Marion Sparg — a white MK soldier on blasting apartheid’s foundations

Marion Sparg — a white MK soldier on blasting apartheid’s foundations
Marion Sparg with a copy of her autobiography. (Photo: Supplied)
The journalist and activist planted bombs for the ANC’s armed wing at the infamous John Vorster Square police headquarters and the Hillbrow station.

Marion Sparg was one of the few white women to join uMkhonto weSizwe, the armed wing of the ANC. While she was working as a journalist at the Sunday Times, 32 ANC members and 19 civilians were killed by the South African Defence Force in an attack on Maseru, Lesotho. This spurred her to join the ANC.

Between 1981 and 1986 she went into exile and received training in guerrilla warfare and worked in ANC communication and on the Voice of Women journal. She later joined Special Operations, infiltrating the country secretly. In 1986, she was given a 25-year prison sentence for high treason, of which she served five years. She was freed in 1991.

Sparg worked as coordinator of Cyril Ramaphosa’s office at ANC headquarters from 1991 to 1994 and after 1994 served in various capacities in the new government.

In this extract from her autobiography, Guilty and Proud, she recounts how she planted limpet mines at police stations.

Setting the bombs


As no one had searched my handbag when I’d done my recce a few days before, I was rather taken aback when the young black policeman said he needed to. I was relieved that the white policeman stepped in, acutely aware of what would have happened if he hadn’t.
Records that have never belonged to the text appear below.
Lemma js_number_repr_fuel text : _js_number_repr text ≠ Err OutOfFuel.
Proof. unfold _js_number_repr. repeat case_match; done. Qed.
Lemma encode_float_fuel f : _encode_float f ≠ Err OutOfFuel.
Proof.
  destruct f; simpl; try done. repeat case_match; try done; apply js_number_repr_fuel.
Qed.

Lemma encode_int_fuel n : _encode_int n ≠ Err OutOfFuel.
Proof. unfold _encode_int. by case_match. Qed.

(** The guard admits a new id at every level, so the ids left bound the depth. *)
Lemma walk_fuel h fuel v seen :
  seen ⊆ dom h → size (dom h) ≤ fuel + size seen →
  _walk fuel h v seen ≠ Err OutOfFuel.
Proof.
  revert v seen. induction fuel as [|fuel IH]; intros v seen Hsub Hsize;
    destruct v as [|b|n|f|s|vid]; try (by destruct b); try done;
    try apply encode_float_fuel; try apply encode_int_fuel; simpl.
  all: destruct (h !! vid) as [o|] eqn:Ho; [|done].
  all: assert (vid ∈ dom h) as Hd by (apply elem_of_dom; eauto).
  all: destruct (decide (vid ∈ seen)) as [|Hn]; [by destruct o|].
  - assert (size ({[vid]} ∪ seen) ≤ size (dom h)) as Hs.
    { apply subseteq_size. set_solver. }
    rewrite size_union, size_singleton in Hs by set_solver. lia.
  - assert (∀ v, _walk fuel h v ({[vid]} ∪ seen) ≠ Err OutOfFuel) as HIH.
    { intros v. apply IH; [set_solver|].
      rewrite size_union, size_singleton by set_solver. lia. }
    destruct o as [v|items|items|t]; [done|..|done]; intros H.
    + apply encode_seq_err in H as (x & _ & Hx). by apply HIH in Hx.
    + apply encode_dict_fuel in H as (k & x & _ & Hx). by apply HIH in Hx.
Qed.

Lemma normalise_keys_rel {A B} (Q : A → B → Prop) (items : list (pykey * A)) items' seen :
  Forall2 (λ i i', i.1 = i'.1 ∧ Q i.2 i'.2) items items' →
  match normalise_keys seen items, normalise_keys seen items' with
  | Ok l, Ok l' => Forall2 (λ i i', i.1 = i'.1 ∧ Q i.2 i'.2) l l'
  | Err e, Err e' => e = e'
  | _, _ => False
  end.
Proof.
  intros H. revert seen.
  induction H as [|[k x] [k' x'] items items' [Hk Hx] Hr IH]; intros seen;
    simplify_eq/=; [done|].
  destruct k' as [raw|t]; simpl; [|done]. case_bool_decide; [done|].
  specialize (IH (nfc raw :: seen)).
  destruct (normalise_keys _ items), (normalise_keys _ items'); simplify_eq/=; try done.
  by constructor.
Qed.

Lemma check_keys_rel {A B} (l : list (string * A)) (l' : list (string * B)) :
  l.*1 = l'.*1 → check_keys l = check_keys l'.
Proof.
  revert l'. induction l as [|[k x] l IH]; intros [|[k' x'] l']; intros; simplify_eq/=;
    [done|]. destruct (_check_bmp_only k'); [|done]. by apply IH.
Qed.

(** Two dicts with the same keys and equal value encodings encode alike. *)
Lemma encode_dict_rel {A B} (f : A → result jcs_error string)
    (g : B → result jcs_error string) items items' :
  Forall2 (λ i i', i.1 = i'.1 ∧ f i.2 = g i'.2) items items' →
  _encode_dict f items = _encode_dict g items'.
Proof.
  intros H. unfold _encode_dict.
  pose proof (normalise_keys_rel (λ x y, f x = g y) _ _ [] H) as Hn.
  destruct (normalise_keys [] items) as [l|], (normalise_keys [] items') as [l'|];
    simplify_eq/=; try done.
  rewrite (check_keys_rel l l').
  2: { clear H. induction Hn as [|[??] [??] ?? [??] ? IH]; simplify_eq/=; [done|].
       by f_equal. }
  destruct (check_keys l'); simpl; [|done].
  f_equal. apply mapM_ext_rel. eapply Forall2_impl.
  - eapply (py_sorted_rel key_le key_le); [|exact Hn].
    intros [??] [??] [??] [??] [? _] [? _]. unfold key_le. simplify_eq/=. done.
  - intros [k x] [k' x'] [? Hxy]. simplify_eq/=. by rewrite Hxy.
Qed.


Lemma option_mapM_Forall2 {A B} (f : A → option B) l k :
  mapM f l = Some k ↔ Forall2 (λ x y, f x = Some y) l k.
Proof. apply mapM_Some. Qed.

Lemma reify_mono n h v j : reify n h v = Some j → reify (S n) h v = Some j.
Proof.
  revert v j. induction n as [|n IH]; intros v j; destruct v; try done.
  cbn [reify]. destruct (h !! id) as [[v|items|items|t]|]; try done.
  - by apply IH.
  - intros (l & Hl%mapM_Some & ->)%fmap_Some. apply fmap_Some. exists l. split; [|done].
    apply mapM_Some. eapply Forall2_impl; [done|]. intros. by apply IH.
  - intros (l & Hl%mapM_Some & ->)%fmap_Some. apply fmap_Some. exists l. split; [|done].
    apply mapM_Some. eapply Forall2_impl; [done|].
    intros [[k|t] x] y; [|done]. cbn. rewrite !fmap_Some. intros (z & Hz & ->).
    exists z. split; [by apply IH|done].
Qed.

Lemma reify_le n m h v j : n ≤ m → reify n h v = Some j → reify m h v = Some j.
Proof. induction 1; [done|]. intros. apply reify_mono. auto. Qed.

(** A value's least unfolding level. *)
Lemma reify_least n h v j :
  reify n h v = Some j →
  ∃ m, m ≤ n ∧ reify m h v = Some j ∧ ∀ k, k < m → reify k h v = None.
Proof.
  induction n as [|n IH]; intros H; [exists 0; split_and!; [lia|done|lia]|].
  destruct (reify n h v) as [j'|] eqn:E.
  - assert (j' = j) as -> by (apply reify_mono in E; congruence).
    destruct IH as (m & ? & ? & ?); [done|]. exists m. split_and!; [lia|done|done].
  - exists (S n). split_and!; [lia|done|]. intros k Hk.
    destruct (reify k h v) eqn:E'; [|done].
    apply (reify_le k n) in E'; [congruence|lia].
Qed.

(** On a value that unfolds to a tree the walk meets no cycle and writes the
    tree's encoding. *)
Lemma walk_encode n h fuel v seen j :
  reify n h v = Some j →
  seen ⊆ dom h → size (dom h) ≤ fuel + size seen →
  (∀ i k, i ∈ seen → k ≤ n → reify k h (VRef i) = None) →
  _walk fuel h v seen = encode j.
Proof.
  revert fuel v seen j. induction n as [n IH] using lt_wf_ind.
  intros fuel v seen j Hr Hsub Hsize Hseen.
  destruct v as [|b|z|f|s|vid]; try (by destruct n, fuel; simplify_eq/=).
  destruct (reify_least _ _ _ _ Hr) as (m & Hm & Hrm & Hleast).
  destruct m as [|m]; [done|]. cbn [reify] in Hrm.
  destruct (h !! vid) as [o|] eqn:Ho; [|done].
  assert (vid ∈ dom h) as Hd by (apply elem_of_dom; eauto).
  destruct (decide (vid ∈ seen)) as [Hin|Hnin].
  { specialize (Hseen vid (S m) Hin Hm). cbn [reify] in Hseen.
    rewrite Ho in Hseen. destruct o; congruence. }
  assert (1 + size seen ≤ size (dom h)) as Hs.
  { trans (size ({[vid]} ∪ seen)).
    - rewrite size_union, size_singleton by set_solver. lia.
    - apply subseteq_size. set_solver. }
  destruct fuel as [|fuel]; [lia|].
  assert (∀ v j, reify m h v = Some j →
            _walk fuel h v ({[vid]} ∪ seen) = encode j) as HIH.
  { intros v' j' Hv'. eapply (IH m); [lia|done|set_solver|..].
    - rewrite size_union, size_singleton by set_solver. lia.
    - intros i k [->%elem_of_singleton|Hi]%elem_of_union Hk.
      + apply Hleast. lia.
      + apply Hseen; [done|lia]. }
  cbn [_walk]. rewrite Ho. destruct o as [v'|items|items|t]; [..|done];
    rewrite decide_False by done.
  - by apply HIH.
  - apply fmap_Some in Hrm as (l & Hl%mapM_Some & ->). cbn [encode].
    unfold _encode_seq. f_equal. apply mapM_ext_rel.
    eapply Forall2_impl; [exact Hl|]. intros x y Hxy. by apply HIH.
  - apply fmap_Some in Hrm as (l & Hl%mapM_Some & ->). cbn [encode].
    apply encode_dict_rel. apply Forall2_fmap_r. eapply Forall2_impl; [exact Hl|].
    intros [[k|t] x] y; [|done]. cbn. rewrite fmap_Some. intros (z & Hz & ->).
    split; [done|]. by apply HIH.
Qed.
End walk_proofs.

(** ** The encoding does not depend on the order of a dict *)
Section order_proofs.
Context {R : Runtime}.

(** The items of an all-string dict, and its normalised keys. *)
Definition str_items {A} (kvs : list (string * A)) : list (pykey * A) :=
  (λ kv, (KStr kv.1, kv.2)) <$> kvs.
Definition nfc_items {A} (kvs : list (string * A)) : list (string * A) :=
  (λ kv, (nfc kv.1, kv.2)) <$> kvs.

#[local] Arguments str_items : simpl never.
#[local] Arguments nfc_items : simpl never.
Lemma str_items_cons {A} k (x : A) kvs :
  str_items ((k, x) :: kvs) = (KStr k, x) :: str_items kvs.
Proof. done. Qed.
Lemma nfc_items_cons {A} k (x : A) kvs :
  nfc_items ((k, x) :: kvs) = (nfc k, x) :: nfc_items kvs.
Proof. done. Qed.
To this day I am struck by the irony that being a white woman is what made it possible for me to enter the police station and place the bombs. I am also still amazed at how lax the security was. It was clear the security police had never imagined such an attack on their headquarters was possible.

Once inside, I headed up the stairs to the toilets on the first floor. It was a fairly big room with a number of stalls at the far side, with windows facing the street. No one was in the room. I entered one of the stalls and closed the door. These toilets had no cisterns. Where to place the limpet?

Luckily the windows were up high and there was a narrow ledge that would hold them. I armed two limpets, put them in a plastic bag, carefully placed them on the ledge and left the toilet.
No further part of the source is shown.